TASK REQUIREMENTS:
Count how many lines of the data include "Lemma". The answer is that number and nothing else.

INPUT DATA:
Lemma Inv_step (sys sys' : System) (e : Event) :
  Inv sys -> step sys e = Some sys' -> Inv sys'.
Proof.
  intros HI Hstep. pose proof HI as [Hpend Hiss Hsto Htim].
  destruct e; unfold step in Hstep.
  - (* ClickGetStarted *)
    injection Hstep as <-. by split.
  - (* TypeEmail *)
    destruct (formShown _); [|discriminate]. injection Hstep as <-.
    by split.
  - (* TypeCompany *)
    destruct (formShown _); [|discriminate]. injection Hstep as <-.
    by split.
  - (* SubmitForm *)
    destruct (onScreen sys) as [r|]; [|discriminate].
    destruct (canSubmit _); [|discriminate]. injection Hstep as <-.
    split; cbn; auto.
    + apply Forall_app; split; [done|]. repeat constructor.
      apply wellFormed_demoRequest.
    + apply Forall_app; split; [done|]. repeat constructor.
      apply wellFormed_demoRequest.
  - (* ClickClose *)
    destruct (onScreen sys) as [r|]; [|discriminate]. injection Hstep as <-.
    apply commit_Inv. by destruct (handleClose_cases r) as [-> | ->].
  - (* WriteSettles *)
    destruct (inFlight sys !! n) as [d|] eqn:Hn; [|discriminate].
    injection Hstep as <-.
    assert (Hd : wellFormedRequest ("demo-requests", d)).
    { rewrite Forall_forall in Hpend. apply Hpend. by eapply list_elem_of_lookup_2. }
    destruct r; split; cbn; auto using Forall_delete.
    + apply Forall_app; split; [done|]. by repeat constructor.
    + apply Forall_app; split; [done|]. by repeat constructor.
  - (* TimerFires *)
    destruct (timers sys !! n) as [cb|] eqn:Hn; [|discriminate].
    injection Hstep as <-.
    rewrite (timer_is_autoClose sys n cb HI Hn).
    apply commit_Inv. split; cbn; auto. by apply Forall_delete.
  - (* ExitComplete *)
    destruct (isModalOpen sys); [discriminate|].
    destruct (exiting sys); [|discriminate]. injection Hstep as <-. by split.
Qed.

Lemma Inv_play (evs : list Event) (sys sys' : System) :
  Inv sys -> play sys evs = Some sys' -> Inv sys'.
Proof.
  revert sys. induction evs as [|e evs IH]; intros sys HI Hplay; cbn in Hplay.
  - by injection Hplay as <-.
  - destruct (step sys e) as [sys1|] eqn:Hstep; [|discriminate].
    eapply IH; [|exact Hplay]. by eapply Inv_step.
Qed.

(** What one turn of the event loop sends to the store: one document when
    the turn is a submission, nothing otherwise. *)
Lemma step_issued (sys sys' : System) (e : Event) :
  Inv sys -> step sys e = Some sys' ->
  length (issued sys') = length (issued sys) + (if is_SubmitForm e then 1 else 0).
Proof.
  intros HI Hstep. destruct e; unfold step in Hstep; cbn [is_SubmitForm];
    rewrite ?Nat.add_0_r.
  - by injection Hstep as <-.
  - destruct (formShown sys); [|discriminate]. by injection Hstep as <-.
  - destruct (formShown sys); [|discriminate]. by injection Hstep as <-.
  - destruct (onScreen sys) as [r|]; [|discriminate].
    destruct (canSubmit sys); [|discriminate]. injection Hstep as <-.
    cbn. by rewrite length_app.
  - destruct (onScreen sys) as [r|]; [|discriminate]. injection Hstep as <-.
    rewrite commit_issued. by destruct (handleClose_cases r) as [-> | ->].
  - destruct (inFlight sys !! n); [|discriminate]. injection Hstep as <-.
    by destruct r.
  - destruct (timers sys !! n) as [cb|] eqn:Hn; [|discriminate].
    injection Hstep as <-.
    by rewrite commit_issued, (timer_is_autoClose sys n cb HI Hn).
  - destruct (isModalOpen sys); [discriminate|].
    destruct (exiting sys); [|discriminate]. by injection Hstep as <-.
Qed.

(** The store only grows: a turn appends at most the accepted document. *)
Lemma step_stored (sys sys' : System) (e : Event) :
  step sys e = Some sys' -> stored sys `prefix_of` stored sys'.
Proof.
  intros Hstep. destruct e; unfold step in Hstep.
  - by injection Hstep as <-.
  - destruct (formShown sys); [|discriminate]. by injection Hstep as <-.
  - destruct (formShown sys); [|discriminate]. by injection Hstep as <-.
  - destruct (onScreen sys) as [r|]; [|discriminate].
    destruct (canSubmit sys); [|discriminate]. by injection Hstep as <-.
  - destruct (onScreen sys) as [r|]; [|discriminate]. injection Hstep as <-.
    by rewrite commit_stored, execAll_stored.
  - destruct (inFlight sys !! n); [|discriminate]. injection Hstep as <-.
    rewrite execAll_stored. cbn. destruct r; [by eexists|done].
  - destruct (timers sys !! n); [|discriminate]. injection Hstep as <-.
    by rewrite commit_stored, execAll_stored.
  - destruct (isModalOpen sys); [discriminate|].
    destruct (exiting sys); [|discriminate]. by injection Hstep as <-.
Qed.

Lemma execAll_with_stored (calls : list Call) (sto : list (string * DocumentData))
    (sys : System) :
  with_stored sto (execAll calls sys) = execAll calls (with_stored sto sys).
Proof.
  revert sys. induction calls as [|c calls IH]; intros sys; [reflexivity|].
  rewrite !execAll_cons, IH. by destruct c.
Qed.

ANSWER TO THIS EXERCISE:
5